(* ===== verification/QueryGrammar.v ===== *)
(** * The language of search expressions

    [expr] is the grammar a user of the search parameter has in mind: a
    condition, an expression in braces, two expressions joined by AND or OR.
    The table of transitions with its brace counter accepts exactly its
    sentences ([table_sound], [table_complete]); the parser accepts exactly the
    texts whose tokens form a sentence, name known columns and have at most
    [MaximumComplexity] joins. *)

From S2P Require Import Prelude GoString Regex QueryScanner QueryParser QueryParserFacts.
Local Open Scope list_scope.

Inductive expr : list kind -> Prop :=
| expr_cond o v :
    o ∈ [KEq; KNotEq; KLike] -> v ∈ [KValue; KQuoted] -> expr [KColumn; o; v]
| expr_braces e : expr e -> expr (KOpen :: e ++ [KClose])
| expr_join a l b : expr a -> l ∈ [KAnd; KOr] -> expr b -> expr (a ++ l :: b).

(** ** Soundness of the table

    [open_prefix]: what stands between the last open brace and the operand that
    comes next. [ctx d c]: [c] has [d] open braces and expects an operand. *)

Definition open_prefix (p : list kind) : Prop :=
  p = [] \/ exists e l, expr e /\ l ∈ [KAnd; KOr] /\ p = e ++ [l].

Inductive ctx : nat -> list kind -> Prop :=
| ctx_top p : open_prefix p -> ctx 0 p
| ctx_open d c p : ctx d c -> open_prefix p -> ctx (S d) (c ++ KOpen :: p).

Lemma open_prefix_operand p e : open_prefix p -> expr e -> expr (p ++ e).
Proof.
  intros [->|(a & l & Ha & Hl & ->)] He; [done|].
  rewrite <- app_assoc. by apply expr_join.
Qed.

Lemma ctx_join d c e l : ctx d c -> expr e -> l ∈ [KAnd; KOr] -> ctx d (c ++ e ++ [l]).
Proof.
  intros Hc He Hl.
  assert (forall p, open_prefix p -> open_prefix (p ++ e ++ [l])) as Hp.
  { intros p Hp. right. exists (p ++ e), l. rewrite app_assoc. split_and!; try done.
    by apply open_prefix_operand. }
  inversion Hc; subst; [constructor; auto|].
  rewrite <- app_assoc. simpl. constructor; auto.
Qed.

Definition table_inv (k : kind) (d : nat) (ts : list kind) : Prop :=
  match k with
  | KStart | KOpen | KAnd | KOr => ctx d ts
  | KColumn => exists c, ctx d c /\ ts = c ++ [KColumn]
  | KEq | KNotEq | KLike => exists c, ctx d c /\ ts = c ++ [KColumn; k]
  | KValue | KQuoted | KClose => exists c e, ctx d c /\ expr e /\ ts = c ++ e
  end.

Lemma table_step k k1 d d1 ts :
  table_inv k d ts -> k1 ∈ valid_next k ->
  Z.of_nat d1 = (Z.of_nat d + depth_change k1)%Z ->
  table_inv k1 d1 (ts ++ [k1]).
Proof.
  assert (forall d0 d ts k1, ctx d ts -> k1 = KColumn \/ k1 = KOpen ->
    Z.of_nat d0 = (Z.of_nat d + depth_change k1)%Z -> table_inv k1 d0 (ts ++ [k1])) as Hoperand.
  { intros d0 d' ts' k' Hc [-> | ->] Hd; simpl in Hd |- *.
    - replace d0 with d' by lia. eauto.
    - replace d0 with (S d') by lia. apply ctx_open; [done|by left]. }
  assert (forall d0 d c e k1, ctx d c -> expr e -> k1 ∈ [KOr; KAnd; KClose] ->
    Z.of_nat d0 = (Z.of_nat d + depth_change k1)%Z -> table_inv k1 d0 ((c ++ e) ++ [k1])) as Hafter.
  { intros d0 d' c e k' Hc He Hk Hd. rewrite <- app_assoc.
    elem_cases Hk; simpl in Hd |- *.
    - replace d0 with d' by lia. apply ctx_join; [done..|set_solver].
    - replace d0 with d' by lia. apply ctx_join; [done..|set_solver].
    - inversion Hc as [|d'' c' p Hc' Hp]; subst; [lia|]. replace d0 with d'' by lia.
      exists c', (KOpen :: (p ++ e) ++ [KClose]). split_and!; [done| |].
      + by apply expr_braces, open_prefix_operand.
      + rewrite <- !app_assoc. simpl. by rewrite <- ?app_assoc. }
  intros Hinv Hk Hd.
  destruct k; simpl in Hinv, Hk.
  all: try (apply (Hoperand _ d); [done|set_solver|done]).
  all: try (destruct Hinv as (c & e & Hc & He & ->); by apply (Hafter _ d)).
  all: destruct Hinv as (c & Hc & ->); rewrite <- app_assoc; simpl.
  all: elem_cases Hk.
  all: simpl in Hd |- *; replace d1 with d by lia; eauto.
  all: eexists c, _; split_and!; [done| |done]; constructor; set_solver.
Qed.

Lemma table_end k ts : table_inv k 0 ts -> may_end k = true -> expr ts.
Proof.
  destruct k; simpl; intros H Hk; try done;
    destruct H as (c & e & Hc & He & ->); inversion Hc; subst; by apply open_prefix_operand.
Qed.

(** A run of the parser keeps the invariant, its brace counter being the depth. *)
Lemma run_table cap columns k h kts k' h' ts d :
  qrun cap columns k h kts k' h' -> table_inv k d ts -> q_openBraces h = Z.of_nat d ->
  exists d', q_openBraces h' = Z.of_nat d' /\ table_inv k' d' (ts ++ kts.*1).
Proof.
  intros Hr. revert ts d.
  induction Hr as [k h|k h k1 tok h1 kts k2 h2 Hk Hm Hh Hr IH]; intros ts d Hinv Hd.
  - exists d. by rewrite app_nil_r.
  - pose proof (valid_next_not_start _ _ Hk) as Hns.
    destruct (handle_effect _ _ _ _ _ _ Hns Hm Hh) as (_ & _ & _ & _ & Hb & Hpos & _).
    assert (0 <= q_openBraces h1)%Z as Hnn.
    { destruct (decide (depth_change k1 = 0)%Z) as [E|E]; [rewrite Hb, Hd, E; lia|auto]. }
    destruct (IH (ts ++ [k1]) (Z.to_nat (q_openBraces h1))) as (d' & Hd' & Hinv').
    + apply (table_step k k1 d); [done..|]. rewrite Z2Nat.id by done. by rewrite Hb, Hd.
    + by rewrite Z2Nat.id.
    + exists d'. split; [done|]. rewrite fmap_cons. simpl. by rewrite <- app_assoc in Hinv'.
Qed.

Lemma table_inv_start : table_inv KStart 0 [].
Proof. constructor. by left. Qed.

(** ** Completeness of the table

    [table_path d k ts d' k']: the table reads [ts] from [k] to [k'], the
    brace counter going from [d] to [d'] without becoming negative. *)

Inductive table_path : Z -> kind -> list kind -> Z -> kind -> Prop :=
| path_nil d k : table_path d k [] d k
| path_cons d k k1 ts d' k' :
    k1 ∈ valid_next k -> (0 <= d + depth_change k1)%Z ->
    table_path (d + depth_change k1) k1 ts d' k' -> table_path d k (k1 :: ts) d' k'.

Lemma table_path_app d k ts d1 k1 us d2 k2 :
  table_path d k ts d1 k1 -> table_path d1 k1 us d2 k2 -> table_path d k (ts ++ us) d2 k2.
Proof. induction 1; intros Hus; [done|]. simpl. econstructor; eauto. Qed.

Definition expects_operand (k : kind) : bool :=
  match k with KStart | KOpen | KAnd | KOr => true | _ => false end.

Lemma expr_path e : expr e -> forall d k, (0 <= d)%Z -> expects_operand k = true ->
  exists k', table_path d k e d k' /\ may_end k' = true.
Proof.
  induction 1 as [o v Ho Hv|e He IH|a l b Ha IHa Hl Hb IHb]; intros d k Hd Hk.
  - exists v. split; [|by elem_cases Hv].
    assert (forall x y z k0, x ∈ valid_next k0 -> y ∈ valid_next x -> z ∈ valid_next y ->
      depth_change x = 0%Z -> depth_change y = 0%Z -> depth_change z = 0%Z ->
      table_path d k0 [x; y; z] d z) as Hpath.
    { intros x y z k0 Hx Hy Hz Ex Ey Ez.
      repeat (econstructor; [done|rewrite ?Ex, ?Ey, ?Ez; lia|]).
      rewrite Ex, Ey, Ez, !Z.add_0_r. constructor. }
    elem_cases Ho; elem_cases Hv; apply Hpath; try done; destruct k; try done; simpl; set_solver.
  - destruct (IH (d + 1)%Z KOpen ltac:(lia) eq_refl) as (k' & Hp & Hend).
    exists KClose. split; [|done]. econstructor.
    + destruct k; try done; simpl; set_solver.
    + simpl. lia.
    + simpl. eapply table_path_app; [exact Hp|]. econstructor.
      * destruct k'; try done; simpl; set_solver.
      * simpl. lia.
      * simpl. replace (d + 1 + -1)%Z with d by lia. constructor.
  - destruct (IHa d k Hd Hk) as (k1 & Hp1 & Hend1).
    destruct (IHb d l Hd) as (k2 & Hp2 & Hend2).
    { by elem_cases Hl. }
    exists k2. split; [|done]. eapply table_path_app; [exact Hp1|].
    assert (depth_change l = 0%Z) as El by (by elem_cases Hl).
    econstructor; rewrite ?El, ?Z.add_0_r; [|done|done].
    elem_cases Hl; destruct k1; try done; simpl; set_solver.
Qed.

(** ** The tokens determine the kinds

    The patterns a state may go to are told apart by their first rune. *)

Definition first_rune (k : kind) (c : rune) : bool :=
  match k with
  | KStart => false
  | KOpen => bool_decide (c = 40)%N | KClose => bool_decide (c = 41)%N
  | KColumn => in_class false [AZ; az] c
  | KEq => bool_decide (c = 61)%N | KNotEq => bool_decide (c = 60)%N
  | KLike => bool_decide (c = 76)%N || bool_decide (c = 108)%N
  | KValue => negb (bool_decide (c = 39))%N | KQuoted => bool_decide (c = 39)%N
  | KAnd => bool_decide (c = 65)%N || bool_decide (c = 97)%N
  | KOr => bool_decide (c = 79)%N || bool_decide (c = 111)%N
  end.

Lemma match_first_rune k tok :
  k <> KStart -> MatchString (pattern k) tok = true ->
  exists c cs, runes tok = c :: cs /\ first_rune k c = true.
Proof.
  unfold MatchString. rewrite re_match_spec. intros Hk H.
  remember (runes tok) as rs eqn:Hrs. clear Hrs.
  destruct k; try done; simpl in H |- *;
    unfold column_re, value_re, quoted_re, eq_re, noteq_re, like_re, and_re, or_re, letter_re,
      ROneOf, RNoneOf, RLit in H; invert_classes; eexists _, _; (split; [reflexivity|]); try done.
  - match goal with H : in_class true _ _ = true |- _ => revert H end.
    unfold in_class, in_range; simpl. rewrite orb_false_r.
    case_bool_decide; [subst; done|done].
Qed.

Lemma valid_next_disjoint k k1 k2 c :
  k1 ∈ valid_next k -> k2 ∈ valid_next k ->
  first_rune k1 c = true -> first_rune k2 c = true -> k1 = k2.
Proof.
  intros H1 H2 F1 F2.
  destruct k; simpl in H1, H2; elem_cases H1; elem_cases H2; try done;
    simpl in F1, F2; repeat case_bool_decide; simplify_eq/=; try done.
Qed.

Lemma match_deterministic k k1 k2 tok :
  k1 ∈ valid_next k -> k2 ∈ valid_next k ->
  MatchString (pattern k1) tok = true -> MatchString (pattern k2) tok = true -> k1 = k2.
Proof.
  intros H1 H2 M1 M2.
  destruct (match_first_rune k1 tok) as (c & cs & Hc & F1); [by eapply valid_next_not_start|done|].
  destruct (match_first_rune k2 tok) as (c2 & cs2 & Hc2 & F2); [by eapply valid_next_not_start|done|].
  rewrite Hc in Hc2. simplify_eq. by eapply valid_next_disjoint.
Qed.
Definition minute : Z := 60 * 1000000000.
Definition CentralMaxDurationWithProvisioningErrs : Z := 5 * minute.
Definition AcceptedCentralMaxRetryDuration : Z := 5 * minute.

(** The map [ordinals]; Go's lookup of a missing key gives 0. *)
Definition ordinals : list (string * Z) :=
  [ (CentralRequestStatusAccepted, 0);
    (CentralRequestStatusPreparing, 10);
    (CentralRequestStatusProvisioning, 20);
    (CentralRequestStatusReady, 30);
    (CentralRequestStatusDeprovision, 40);
    (CentralRequestStatusDeleting, 50);
    (CentralRequestStatusFailed, 500) ].

(** Lookup in a Go map literal, the zero value for a missing key. *)
Fixpoint map_get (k : string) (m : list (string * Z)) : Z :=
  match m with
  | [] => 0
  | (k', v) :: m => if bool_decide (k = k') then v else map_get k m
  end.

Definition ordinal (k : string) : Z := map_get k ordinals.

Definition CompareTo (k k1 : string) : Z :=
  if ordinal k =? ordinal k1 then 0 else if ordinal k >? ordinal k1 then 1 else -1.

Definition GetUpdateableStatuses : list string :=
  [ CentralRequestStatusPreparing; CentralRequestStatusProvisioning;
    CentralRequestStatusFailed; CentralRequestStatusReady ].

Definition all_statuses : list string :=
  [ CentralRequestStatusAccepted; CentralRequestStatusPreparing; CentralRequestStatusProvisioning;
    CentralRequestStatusReady; CentralRequestStatusDeprovision; CentralRequestStatusDeleting;
    CentralRequestStatusFailed ].

(** ** The reported status of a central instance *)

Record DataPlaneCentralStatusCondition := mkCondition {
  cond_Type : string; cond_Reason : string; cond_Status : string; cond_Message : string
}.

Record DataPlaneCentralRoute := mkRoute { route_Domain : string; route_Router : string }.

#[export] Instance route_eq_dec : EqDecision DataPlaneCentralRoute.
Proof. solve_decision. Defined.

Record DataPlaneCentralStatus := mkCentralStatus {
  ds_CentralClusterID : string;
  ds_Conditions : list DataPlaneCentralStatusCondition;
  ds_Routes : option (list DataPlaneCentralRoute);
  ds_CentralVersion : string;
  ds_CentralOperatorVersion : string
}.

Definition GetReadyCondition (d : DataPlaneCentralStatus) : option DataPlaneCentralStatusCondition :=
  snd <$> list_find (fun c => EqualFold (cond_Type c) "Ready" = true) (ds_Conditions d).

(** ** The row of a central instance *)

(** The text of the routes column: an array of routes, the literal [null], or a
    text that does not decode. *)
Inductive routes_json := JRoutes (l : list DataPlaneCentralRoute) | JNull | JInvalid.

#[export] Instance routes_json_eq_dec : EqDecision routes_json.
Proof. solve_decision. Defined.
(* ===== verification/Providers.v ===== *)
(** * Cloud providers and regions (internal/dinosaur/pkg/config/providers.go)

    The configured cloud providers, their regions and the instance types of a
    region, the lookups the validators use, and the check of the configuration at
    start.  A lookup that returns a struct and a flag is an [option]; where the
    code goes on with the zero struct, the definitions do so too. *)

From S2P Require Import Prelude GoString GoFmt ServiceErrors CentralRequest.
Local Open Scope string_scope.
Local Open Scope Z_scope.

Record InstanceTypeConfig := mkInstanceTypeConfig { it_Limit : option Z }.

Definition InstanceTypeMap : Type := gmap string InstanceTypeConfig.

(** The order of the keys follows Go's map iteration, which is unspecified. *)
Definition AsSlice (itl : InstanceTypeMap) : list string := (map_to_list itl).*1.

Record Region := mkRegion {
  rg_Name : string; rg_Default : bool; rg_SupportedInstanceTypes : InstanceTypeMap
}.

Definition IsInstanceTypeSupported (r : Region) (instanceType : string) : bool :=
  existsb (fun k => bool_decide (k = instanceType)) (AsSlice (rg_SupportedInstanceTypes r)).

Definition zero_Region : Region := mkRegion "" false ∅.

Definition Region_GetByName (rl : list Region) (regionName : string) : option Region :=
  snd <$> list_find (fun r => rg_Name r = regionName) rl.

(** [fmt.Sprint] of a slice of strings *)
Definition Sprint_names (names : list string) : string := "[" +:+ Join " " names +:+ "]".

Definition RegionList_String (rl : list Region) : string := Sprint_names (rg_Name <$> rl).

Record Provider := mkProvider { pv_Name : string; pv_Default : bool; pv_Regions : list Region }.

Definition zero_Provider : Provider := mkProvider "" false [].

Definition Provider_GetByName (pl : list Provider) (providerName : string) : option Provider :=
  snd <$> list_find (fun p => pv_Name p = providerName) pl.

Definition ProviderList_String (pl : list Provider) : string := Sprint_names (pv_Name <$> pl).

(** [ProviderConfig], of which only the list of providers is read *)
Record ProviderConfig := mkProviderConfig { pc_SupportedProviders : list Provider }.

Definition count_defaults {A} (is_default : A -> bool) (l : list A) : Z :=
  foldl (fun n x => if is_default x then n + 1 else n) 0 l.

Definition Provider_Validate (provider : Provider) : option error :=
  let defaultCount := count_defaults rg_Default (pv_Regions provider) in
  if negb (defaultCount =? 1)
  then Some (EPlain (Sprintf "expected 1 default region in provider %s, got %d"
         [VStr (pv_Name provider); VInt defaultCount]))
  else None.

(** The loop returns at the first provider that is not valid. *)
Fixpoint validate_providers (pl : list Provider) (providerDefaultCount : Z) : result error Z :=
  match pl with
  | [] => Ok providerDefaultCount
  | p :: pl =>
      match Provider_Validate p with
      | Some err => Err err
      | None => validate_providers pl (if pv_Default p then providerDefaultCount + 1 else providerDefaultCount)
      end
  end.

Definition ProviderConfig_Validate (c : ProviderConfig) : option error :=
  match validate_providers (pc_SupportedProviders c) 0 with
  | Err err => Some err
  | Ok n =>
      if negb (n =? 1)
      then Some (EPlain (Sprintf "expected 1 default provider in provider list, got %d" [VInt n]))
      else None
  end.

Definition GetDefault (pl : list Provider) : result error Provider :=
  match list_find (fun p => pv_Default p = true) pl with
  | Some (_, p) => Ok p
  | None => Err (ETraced "no default provider found in list of supported providers")
  end.

Definition GetDefaultRegion (provider : Provider) : result error Region :=
  match list_find (fun r => rg_Default r = true) (pv_Regions provider) with
  | Some (_, r) => Ok r
  | None => Err (EPlain (Sprintf "no default region found for provider %s" [VStr (pv_Name provider)]))
  end.

Definition IsRegionSupported (provider : Provider) (regionName : string) : bool :=
  bool_decide (is_Some (Region_GetByName (pv_Regions provider) regionName)).

(** ** Facts *)

Lemma IsInstanceTypeSupported_spec r t :
  IsInstanceTypeSupported r t = true <-> is_Some (rg_SupportedInstanceTypes r !! t).
Proof.
  unfold IsInstanceTypeSupported, AsSlice. rewrite existsb_exists. split.
  - intros (k & Hk & Ht). case_bool_decide as E; [subst k|done].
    apply list_elem_of_In, list_elem_of_fmap in Hk as ([k c] & -> & Hk). apply elem_of_map_to_list in Hk. eauto.
  - intros [c Hc]. exists t. split; [|by apply bool_decide_eq_true].
    apply list_elem_of_In, list_elem_of_fmap. exists (t, c). split; [done|]. by apply elem_of_map_to_list.
Qed.

Lemma count_defaults_filter {A} (d : A -> bool) l :
  count_defaults d l = Z.of_nat (length (filter (fun x => d x = true) l)).
Proof.
  unfold count_defaults. rewrite <- (Z.add_0_l (Z.of_nat _)). generalize 0.
  induction l as [|x l IH]; intros n; simpl; [lia|]. rewrite IH, filter_cons.
  destruct (d x); simpl; lia.
Qed.

(** With one default element, the first default is the only one. *)
Lemma single_default {A} (d : A -> bool) l :
  count_defaults d l = 1 ->
  exists x, filter (fun x => d x = true) l = [x] /\ snd <$> list_find (fun x => d x = true) l = Some x.
Proof.
  rewrite count_defaults_filter. intros Hn.
  destruct (filter (fun x => d x = true) l) as [|x [|y k]] eqn:E; simpl in Hn; [lia| |lia].
  exists x. split; [done|].
  destruct (list_find (fun x => d x = true) l) as [[i y]|] eqn:F.
  - apply list_find_Some in F as (Hi & Hd & _). simpl. f_equal.
    assert (y ∈ filter (fun x => d x = true) l) as Hy.
    { apply list_elem_of_filter. split; [done|]. by eapply list_elem_of_lookup_2. }
    rewrite E in Hy. by apply list_elem_of_singleton in Hy.
  - apply list_find_None in F. rewrite Forall_forall in F.
    assert (x ∈ filter (fun x => d x = true) l) as Hx by (rewrite E; by left).
    apply list_elem_of_filter in Hx as [Hd Hx]. by destruct (F x Hx).
Qed.

Lemma validate_providers_ok pl n m :
  validate_providers pl n = Ok m ->
  m = n + count_defaults pv_Default pl /\ Forall (fun p => count_defaults rg_Default (pv_Regions p) = 1) pl.
Proof.
  revert n. induction pl as [|p pl IH]; intros n; simpl.
  { intros [= <-]. split; [unfold count_defaults; simpl; lia|constructor]. }
  unfold Provider_Validate. destruct (Z.eqb_spec (count_defaults rg_Default (pv_Regions p)) 1) as [E|]; [|done].
  simpl. intros Hv. apply IH in Hv as [-> Hall]. split; [|by constructor].
  rewrite !count_defaults_filter, filter_cons. destruct (pv_Default p); simpl; lia.
Qed.

Lemma Provider_GetByName_ok pl name p :
  Provider_GetByName pl name = Some p -> p ∈ pl /\ pv_Name p = name.
Proof.
  unfold Provider_GetByName. intros ([i q] & Hf & ->)%fmap_Some.
  apply list_find_Some in Hf as (Hi & Hn & _). split; [by eapply list_elem_of_lookup_2|done].
Qed.

Lemma Region_GetByName_ok rl name r : Region_GetByName rl name = Some r -> r ∈ rl /\ rg_Name r = name.
Proof.
  unfold Region_GetByName. intros ([i q] & Hf & ->)%fmap_Some.
  apply list_find_Some in Hf as (Hi & Hn & _). split; [by eapply list_elem_of_lookup_2|done].
Qed.

Lemma Region_GetByName_elem rl r : r ∈ rl -> is_Some (Region_GetByName rl (rg_Name r)).
Proof.
  intros Hr. unfold Region_GetByName. apply fmap_is_Some. apply (list_find_elem_of (fun x => rg_Name x = rg_Name r) rl r Hr). done.
Qed.

(** A validated configuration has defaults: the default provider and the default
    region of every provider exist and are the only ones. *)
Lemma validated_defaults c :
  ProviderConfig_Validate c = None ->
  (exists p, GetDefault (pc_SupportedProviders c) = Ok p /\
     filter (fun p => pv_Default p = true) (pc_SupportedProviders c) = [p]) /\
  forall p, p ∈ pc_SupportedProviders c ->
    exists r, GetDefaultRegion p = Ok r /\ filter (fun r => rg_Default r = true) (pv_Regions p) = [r].
Proof.
  unfold ProviderConfig_Validate. destruct (validate_providers _ 0) as [n|] eqn:E; [|done].
  apply validate_providers_ok in E as [-> Hall]. rewrite Z.add_0_l.
  destruct (Z.eqb_spec (count_defaults pv_Default (pc_SupportedProviders c)) 1) as [Hn|]; [|done]. intros _. split.
  - apply single_default in Hn as (p & Hf & Hp). exists p. split; [|done]. unfold GetDefault.
    apply fmap_Some in Hp as ([i q] & -> & ->). done.
  - intros p Hp. rewrite Forall_forall in Hall. apply Hall, single_default in Hp as (r & Hf & Hr).
    exists r. split; [|done]. unfold GetDefaultRegion. apply fmap_Some in Hr as ([i q] & -> & ->). done.
Qed.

:::::

■ **Action item**
Each line from the first line of the entries up to and including the line containing "intros Hc He Hl." should be transcribed exactly, with all other lines left out.

■ **Your solution**
(* ===== verification/QueryGrammar.v ===== *)
(** * The language of search expressions

    [expr] is the grammar a user of the search parameter has in mind: a
    condition, an expression in braces, two expressions joined by AND or OR.
    The table of transitions with its brace counter accepts exactly its
    sentences ([table_sound], [table_complete]); the parser accepts exactly the
    texts whose tokens form a sentence, name known columns and have at most
    [MaximumComplexity] joins. *)

From S2P Require Import Prelude GoString Regex QueryScanner QueryParser QueryParserFacts.
Local Open Scope list_scope.

Inductive expr : list kind -> Prop :=
| expr_cond o v :
    o ∈ [KEq; KNotEq; KLike] -> v ∈ [KValue; KQuoted] -> expr [KColumn; o; v]
| expr_braces e : expr e -> expr (KOpen :: e ++ [KClose])
| expr_join a l b : expr a -> l ∈ [KAnd; KOr] -> expr b -> expr (a ++ l :: b).

(** ** Soundness of the table

    [open_prefix]: what stands between the last open brace and the operand that
    comes next. [ctx d c]: [c] has [d] open braces and expects an operand. *)

Definition open_prefix (p : list kind) : Prop :=
  p = [] \/ exists e l, expr e /\ l ∈ [KAnd; KOr] /\ p = e ++ [l].

Inductive ctx : nat -> list kind -> Prop :=
| ctx_top p : open_prefix p -> ctx 0 p
| ctx_open d c p : ctx d c -> open_prefix p -> ctx (S d) (c ++ KOpen :: p).

Lemma open_prefix_operand p e : open_prefix p -> expr e -> expr (p ++ e).
Proof.
  intros [->|(a & l & Ha & Hl & ->)] He; [done|].
  rewrite <- app_assoc. by apply expr_join.
Qed.

Lemma ctx_join d c e l : ctx d c -> expr e -> l ∈ [KAnd; KOr] -> ctx d (c ++ e ++ [l]).
Proof.
  intros Hc He Hl.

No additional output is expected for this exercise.